AI coding agents (Cursor, Claude Code) can run `pnpm test:e2e` after making changes to automatically verify features work end-to-end. The test suite should be comprehensive enough to catch regressions, fast enough to run frequently, and deterministic enough to trust the results.

### Phase 1: Stabilize the PoC

**Done:**

- Single shared vault (`e2e/test-vault`) with path normalization and post-launch verification
- Configurable `OBSIDIAN_APP_PATH` via `.env`
- Worker-scoped fixture for one Obsidian instance per run
- Port-based process teardown (`killObsidianOnDebugPort`)
- CDP connection retry logic
- Shared scenario helpers with thin spec files + smoke orchestrator

**Remaining:**

- Use a unique temp directory per test run (`os.tmpdir()`) instead of a fixed `test-vault/` path
- Use a random debug port to allow parallel runs
- Add a `test.beforeEach` that resets vault state (delete all non-config files) instead of cumulative state

**Done (post-architecture):**

- macOS `open -na` launch for reliable CDP port
- Modal selectors updated for `ModifyNodeModal` textarea UI
- Single `smoke.spec.ts` orchestrates all scenarios; `pnpm test:e2e` runs smoke only

### Phase 2: Expand test coverage

**Core plugin features to test:**

- Create each discourse node type (Question, Claim, Evidence, Source)
- Verify frontmatter (`nodeTypeId`) is set correctly
- Verify file naming conventions (e.g., `QUE - `, `CLM - `, `EVD - `, `SRC - `)
- Open node type menu via hotkey (`Cmd+\`)
- Discourse context view toggle
- Settings panel opens and renders

**Vault-level tests:**

- Create multiple nodes and verify they appear in file explorer
- Verify node format regex matching (files follow the format pattern)

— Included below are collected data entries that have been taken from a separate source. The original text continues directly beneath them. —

(* ===== verification/ChainFacts.v ===== *)
(** The storage of the chain: what each operation does to the finite maps behind it, and the
    invariant that ties headers, metadata, bodies and chain state together. *)
From S2P Require Import Prelude CMap EthTypes Chain.
From Stdlib Require Import Sorting.Sorted.

Section Facts.
Context `{EthLaws} {M : Type -> Type} `{ConcurrentMapLaws M}.
Implicit Types c : Chain M.

Definition hdrs c : gmap string (list ethHeader) := cm_view (heightToBlockHeaders c).
Definition metas c : gmap string blockMetadata := cm_view (blockHashToMetadata c).
Definition bodies c : gmap string Body := cm_view (blockHashToBody c).
Definition tds c : gmap string Z := cm_view (blockHashToDifficulty c).

Lemma hash_string_eq h h' : hash_string h = hash_string h' <-> h = h'.
Proof. split; [apply (inj hash_string)|by intros ->]. Qed.

Lemma height_key_inj x y : 0 <= x -> 0 <= y -> height_key x = height_key y -> x = y.
Proof. apply format_uint_inj. Qed.

(** *** Views of the operations *)
Lemma storeEthHeader_hdrs c ht eh :
  hdrs (storeEthHeaderAtHeight c ht eh)
  = <[height_key ht := default [] (hdrs c !! height_key ht) ++ [eh]]> (hdrs c).
Proof.
  unfold storeEthHeaderAtHeight, hdrs.
  destruct (cm_set_if_absent (heightToBlockHeaders c) (height_key ht) [eh]) as [ok m] eqn:Hs.
  pose proof (cm_set_if_absent_fst (heightToBlockHeaders c) (height_key ht) [eh]) as Hf.
  pose proof (cm_view_set_if_absent (heightToBlockHeaders c) (height_key ht) [eh]) as Hv.
  rewrite Hs in Hf, Hv. simpl in Hf, Hv. subst ok.
  destruct (cm_view (heightToBlockHeaders c) !! height_key ht) as [l|] eqn:Hl; simpl; [|done].
  rewrite cm_view_set, cm_get_spec, Hv, Hl. done.
Qed.

Lemma storeEthHeader_rest c ht eh :
  metas (storeEthHeaderAtHeight c ht eh) = metas c /\ bodies (storeEthHeaderAtHeight c ht eh) = bodies c /\
  tds (storeEthHeaderAtHeight c ht eh) = tds c /\
  chainState (storeEthHeaderAtHeight c ht eh) = chainState c /\
  maxReorg (storeEthHeaderAtHeight c ht eh) = maxReorg c /\
  minValidChain (storeEthHeaderAtHeight c ht eh) = minValidChain c.
Proof. unfold storeEthHeaderAtHeight. destruct (cm_set_if_absent _ _ _) as [[] ?]; done. Qed.

(** The metadata a store request leaves for a hash. *)
Definition merged_metadata (old : option blockMetadata) (ht : Z) (conf msgSent : bool) : blockMetadata :=
  match old with
  | None => mkblockMetadata ht false conf msgSent
  | Some bm => mkblockMetadata (bm_height bm) (sentToBDN bm) (confirmed bm || conf) (confirmedMsgSent bm || msgSent)
  end.

Lemma storeMetadata_metas c h ht cf ms :
  metas (storeBlockMetadata c h ht cf ms)
  = <[hash_string h := merged_metadata (metas c !! hash_string h) ht cf ms]> (metas c).
Proof.
  unfold storeBlockMetadata, metas.
  destruct (cm_set_if_absent (blockHashToMetadata c) (hash_string h) (mkblockMetadata ht false cf ms)) as [ok m] eqn:Hs.
  pose proof (cm_set_if_absent_fst (blockHashToMetadata c) (hash_string h) (mkblockMetadata ht false cf ms)) as Hf.
  pose proof (cm_view_set_if_absent (blockHashToMetadata c) (hash_string h) (mkblockMetadata ht false cf ms)) as Hv.
  rewrite Hs in Hf, Hv. simpl in Hf, Hv. subst ok.
  destruct (cm_view (blockHashToMetadata c) !! hash_string h) as [bm|] eqn:Hl; simpl; [|done].
  unfold getBlockMetadata. simpl. rewrite cm_view_set, cm_get_spec, Hv, Hl. done.
Qed.

Lemma storeMetadata_rest c h ht cf ms :
  hdrs (storeBlockMetadata c h ht cf ms) = hdrs c /\ bodies (storeBlockMetadata c h ht cf ms) = bodies c /\
  tds (storeBlockMetadata c h ht cf ms) = tds c /\
  chainState (storeBlockMetadata c h ht cf ms) = chainState c /\
  maxReorg (storeBlockMetadata c h ht cf ms) = maxReorg c /\
  minValidChain (storeBlockMetadata c h ht cf ms) = minValidChain c.
Proof. unfold storeBlockMetadata. destruct (cm_set_if_absent _ _ _) as [[] ?]; done. Qed.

**Use `app.commands.executeCommandById()` as the primary way to trigger commands** — faster, more reliable, and avoids flaky command palette typing. Reserve command palette tests for testing the palette itself.

### Phase 3: Agentic integration

**For agents to use the tests effectively:**

1. **Fast feedback loop** — Tests should complete in <30s total. Current PoC is ~14s for 2 tests, which is good. Keep Obsidian running between test files using Playwright's `globalSetup`/`globalTeardown`.

2. **Clear error messages** — When a test fails, the agent needs to understand WHY. Add descriptive assertion messages:

```ts
expect(
pluginLoaded,
"Plugin should be loaded — check dist/ is built and plugin ID matches manifest.json",
).toBe(true);
```

3. **Screenshot-on-failure for visual debugging** — Already configured. Consider adding `page.screenshot()` at key checkpoints even on success, so agents can visually verify state.

4. **Test file organization** — Add new scenarios under `e2e/scenarios/`, then call them from `smoke.spec.ts`.

5. **CI integration** — Run in GitHub Actions with a macOS runner. Obsidian would need to be pre-installed on the runner (or downloaded in a setup step). This is the biggest open question — Obsidian doesn't have a headless mode, so CI would need `xvfb` or a virtual display.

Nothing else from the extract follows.